I don't think it's to do with old age itself, I think it's to do with youth.
I seem to have set cats among pigeons with my dismissive list of GREAT
MODERNISTS and of course there's a mass of interesting writing in there,
especially among their earlier works.
But not fair to single out rejection of Stein as sexist, because she's not
just the only woman on that list she's also the furthest out-and-out
extremist of the lot, and is bound to attract a separate reaction.
But it occured to me that someone like W.S.Graham means more to me than
most of those big-persons, and he doesn't get called a GREAT MODERNIST, he
just gets called a good poet by those who've heard of him. Thwaite's book
on British poetry omitted him completely, as Ric pointed out, Davie
attacked him as a failure... He's obvious not a GREAT MODERNIST.
And his work got better and better as he got older, whereas the GMs' work
mostly got worse and worse.
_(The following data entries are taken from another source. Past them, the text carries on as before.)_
(** * Regulatory monitor: the daily change-detection pipeline

    A shallow embedding of [api/cron/monitor.ts]: the cron entry point
    [handler], the per-source pipeline [checkSource], the error-snapshot
    writer [saveSnapshot] and the analysis step [analyzeDiff], together with
    the parts of the platform they call (the SHA-256 fingerprint, the store
    client, the network and the analysis service).

    The store, the network and the analysis service are external: their
    answers come from an oracle [Env], and every request to them is appended
    to a trace kept in the [World], so that "no work was performed" and "the
    analysis service was not called" are statements about the trace. *)

From Stdlib Require Import ZArith List String Ascii Bool Lia PeanoNat.
From Stdlib Require Import Floats.SpecFloat.
From Stdlib Require Decimal DecimalString.
From Stdlib Require Import Sorting.Sorted.
Import ListNotations.

Local Open Scope string_scope.

(** ** Strings of the host language

    A JavaScript string is a sequence of UTF-16 code units.  It is modelled
    by a Rocq [string] whose characters are the code units, which covers the
    strings with code units below 256; [length] and [substring] then count
    code units as [String.prototype.length] and [substring] do. *)

Definition js_truthy_string (s : string) : bool :=
  match s with
  | EmptyString => false
  | String _ _ => true
  end.

(** [s.substring(0, n)]: the first [n] code units, or all of [s] when it is
    shorter. *)
Definition js_substring0 (n : nat) (s : string) : string := substring 0 n s.

(** Rendering of a non-negative integer inside a template literal. *)
Definition show_nat (n : nat) : string :=
  DecimalString.NilEmpty.string_of_uint (Nat.to_uint n).

(** UTF-8 encoding of a string, as [hash.update(string)] performs it before
    hashing: one byte for a code unit below 128 and two bytes for the code
    units from 128 to 255. *)
Definition utf8_of_unit (c : ascii) : list Z :=
  let n := Z.of_N (N_of_ascii c) in
  if Z.ltb n 128 then [n]
  else [Z.lor 192 (Z.shiftr n 6); Z.lor 128 (Z.land n 63)].

Fixpoint utf8_encode (s : string) : list Z :=
  match s with
  | EmptyString => []
  | String c rest => (utf8_of_unit c ++ utf8_encode rest)%list
  end.

(** ** SHA-256 (FIPS 180-4), the fingerprint of fetched content *)

Module SHA256.

Local Open Scope Z_scope.
Local Open Scope list_scope.

Definition wrap32 (x : Z) : Z := x mod 4294967296.

Definition add32 (x y : Z) : Z := wrap32 (x + y).

Definition rotr (n x : Z) : Z :=
  wrap32 (Z.lor (Z.shiftr x n) (Z.shiftl x (32 - n))).

Definition not32 (x : Z) : Z := Z.lxor x 4294967295.

Definition Ch (x y z : Z) : Z :=
  Z.lxor (Z.land x y) (Z.land (not32 x) z).

Definition Maj (x y z : Z) : Z :=
  Z.lxor (Z.lxor (Z.land x y) (Z.land x z)) (Z.land y z).

Definition Sigma0 (x : Z) : Z :=
  Z.lxor (Z.lxor (rotr 2 x) (rotr 13 x)) (rotr 22 x).

Definition Sigma1 (x : Z) : Z :=
  Z.lxor (Z.lxor (rotr 6 x) (rotr 11 x)) (rotr 25 x).

Definition sigma0 (x : Z) : Z :=
  Z.lxor (Z.lxor (rotr 7 x) (rotr 18 x)) (Z.shiftr x 3).

Definition sigma1 (x : Z) : Z :=
  Z.lxor (Z.lxor (rotr 17 x) (rotr 19 x)) (Z.shiftr x 10).

(** The constants are fractional parts of roots of the first primes: the
first 32 bits of the fractional part of the cube root of each of the first
64 primes for [K], and of the square root of each of the first 8 primes for
the initial hash value. *)
Definition is_prime (n : nat) : bool :=
  forallb (fun d => negb (n mod d =? 0)%nat) (seq 2 (n - 2)).

Definition primes : list Z :=
  map Z.of_nat (filter is_prime (seq 2 310)).

(** The greatest [r] below [2 ^ bits] with [r ^ k <= n], found bit by bit
from the top. *)
Fixpoint root_bits (k : Z) (bits : nat) (n r : Z) : Z :=
  match bits with
  | O => r
  | S b =>
      let candidate := r + 2 ^ Z.of_nat b in
      if candidate ^ k <=? n then root_bits k b n candidate
      else root_bits k b n r
  end.

Definition root_fraction (k p : Z) : Z :=
  wrap32 (root_bits k 40 (p * 2 ^ (32 * k)) 0).

Definition K : list Z := Eval vm_compute in map (root_fraction 3) primes.

(** The eight working variables, also the running hash value. *)
Record state : Type := mkState
{ sa : Z; sb : Z; sc : Z; sd : Z; se : Z; sf : Z; sg : Z; sh : Z }.

Definition state_of_list (l : list Z) : state :=
  mkState (nth 0 l 0) (nth 1 l 0) (nth 2 l 0) (nth 3 l 0)
          (nth 4 l 0) (nth 5 l 0) (nth 6 l 0) (nth 7 l 0).

Definition H0 : state :=
  Eval vm_compute in state_of_list (map (root_fraction 2) (firstn 8 primes)).

(** Padding: a 1 bit, zero bits up to 56 bytes modulo 64, then the bit
    length of the message on 64 bits, big-endian. *)
Definition be_bytes (n : nat) (x : Z) : list Z :=
  map (fun i => Z.land (Z.shiftr x (8 * Z.of_nat i)) 255) (rev (seq 0 n)).

Definition pad (msg : list Z) : list Z :=
  let len := Z.of_nat (List.length msg) in
  let zeros := Z.to_nat ((55 - len) mod 64) in
  msg ++ [128] ++ repeat 0 zeros ++ be_bytes 8 (8 * len).

Fixpoint words_of_bytes (fuel : nat) (bs : list Z) : list Z :=
  match fuel, bs with
  | S fuel', b0 :: b1 :: b2 :: b3 :: rest =>
      (Z.lor (Z.shiftl b0 24)
         (Z.lor (Z.shiftl b1 16) (Z.lor (Z.shiftl b2 8) b3)))
      :: words_of_bytes fuel' rest
  | _, _ => []
  end.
I'm sure there are reasons for that.
Which is that there's something about the focus on experiment, novelty,
artistic PROGRESS, which is disabling, which is unable to sustain the art
beyond youth. You become a Great Modernist but by the time you're 60 you're
babbling. Look at Graham's older work, or Rakosi's, or Bunting's, how in
control of it they are, what breadth and simplicity it can hold. Compare
that with what happened to MacDiarmid (a great modernist you know).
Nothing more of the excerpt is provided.